February 1, 2018
What is density?
Density is often misunderstood. Density in the context of urban planning and design has a number of different definitions and considerations, including residential density, site density and site coverage.
Well designed, compact infill in cities and communities is fundamental to “smart growth.” Smart growth is an approach to development that encourages a mix of building types and uses, diverse housing and transportation options, development within existing neighborhoods, and community engagement. It contains 10 principles including: creating a range of housing opportunities and choices; taking advantage of compact design, and; making development decisions predictable, fair and cost effective.
Planning addresses the use of land, resources, facilities and services in ways that secure the physical, economic and social efficiency, and the health and well-being of urban and rural communities.
Urban design considers the arrangement of buildings, streets and public spaces, neighborhoods and districts, with the aim of making these areas functional, attractive, and sustainable. It plays an important role in maintaining and enhancing the quality of life in Canadian cities. High-quality urban design comes from the expertise of planners, architects and landscape architects.
Residential density typically refers to the number of people inhabiting a given urbanized area. For example, the number of people residing or working in a particular area, such as 95 people per square hectare.
Site density typically refers to the total floor area of all buildings on a lot divided by the lot area. It is commonly measured using “floor space ratio” (FSR) — in other words, the ratio of floor area to land area.
Site coverage typically refers to the footprint that all buildings and structures make on a site (e.g. the area occupied by the building or proportion of land covered by buildings). A building may be very tall with a small footprint (high-rise low coverage) or a building may be only one storey but cover the entire site area (low-rise high coverage).
How is density used in urban planning?
Density is a quantitative measure, (e.g. number of people or buildings per hectare, floor space ratios, footprints of buildings etc.) commonly used in land use planning because it is simple to calculate and express.

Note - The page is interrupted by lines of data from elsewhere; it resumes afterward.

(* ===== verification/Concurrency.v ===== *)
(** * A lock in a system of goroutines

    What the models of concurrent writers share: the three moments of a write
    under a mutex, and when a step keeps the lock's invariant. *)

From S2P Require Import Prelude.

(** A write of one message under [writeMu]: before [Lock], between [Lock] and
    the call, and before [Unlock]. *)
Inductive Writing : Type := Locking | Sending | Unlocking.

(** Between [Lock] and [Unlock]. *)
Definition mid_write (w : Writing) : bool := match w with Locking => false | _ => true end.

(** A step keeps the lock's invariant if it moves one thread only, and that
    thread takes a free lock, gives back its own, or leaves it alone. *)
Lemma lock_update {T} `{EqDecision T} (me : T) (h h' : T -> bool) (mu mu' : option T) :
  (forall t, h t = true <-> mu = Some t) -> (forall t, t <> me -> h' t = h t) ->
  (mu' = mu /\ h' me = h me) \/ (mu = None /\ mu' = Some me /\ h' me = true)
    \/ (h me = true /\ mu' = None /\ h' me = false) ->
  forall t, h' t = true <-> mu' = Some t.
Proof.
  intros Hmu Hother Hme t. destruct (decide (t = me)) as [->|Hne].
  - destruct Hme as [[-> ->]|[(_ & -> & ->)|(_ & -> & ->)]]; [apply Hmu|done|done].
  - rewrite (Hother t Hne). destruct Hme as [[-> _]|[(-> & -> & _)|(Hm & -> & _)]]; [apply Hmu| |].
    + rewrite Hmu. by split; intros ?; simplify_eq.
    + apply Hmu in Hm. rewrite Hmu, Hm. by split; intros ?; simplify_eq.
Qed.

Density does not capture more qualitative characteristics typically associated with urban planning and design such as siting, scale and articulation of buildings, open/green space, pedestrian-friendly access, and transportation. Urban design is about place making within a local to regional to global context. It’s how buildings, streets and open spaces work together to create a sense of place. Varying density within a neighbourhood provides for a diversity of housing opportunities for residents.
How does density relate to urban sustainability?
By strategically increasing residential density, urban areas not only go a long way toward meeting their sustainability objectives, but also ensure they are competitive, resilient and great places to live.
When used properly, density is an important part of what makes cities environmentally, economically and socio-culturally sustainable. This includes more efficient delivery of public services and infrastructure, lower environmental impact, and safer, more dynamic urban districts. It also provides for more socio-cultural diversity.
Why are some people opposed to density?
When faced with the prospect of an affordable housing development in their neighbourhood, some people are contradictory in their support – stating they are in favour of affordable housing, but prefer the status quo when it comes to their own neighbourhood. They are sometimes referred to as NIMBY (Not In My Backyard). The NIMBY perspective is often rooted in a perceived conflict between the proposed development and the impact it will have on the lifestyle and investment of existing residents.
When it comes to density specifically, most often residents are concerned about increased traffic, street congestion and strain on urban infrastructure.
While loving the current status of a neighbourhood is worthy, the reality is neighbourhoods and communities change over time. What worked 10, 30 or 50 years ago in urban planning will not adequately address the community challenges of today, particularly not with climate change, cultural diversity and infrastructure deficits.
Urban planning has made many advances in planning practice to properly regulate and incent densification. The key question in urban planning discussions is not whether urban areas ought to become denser; it will be how to best manage it.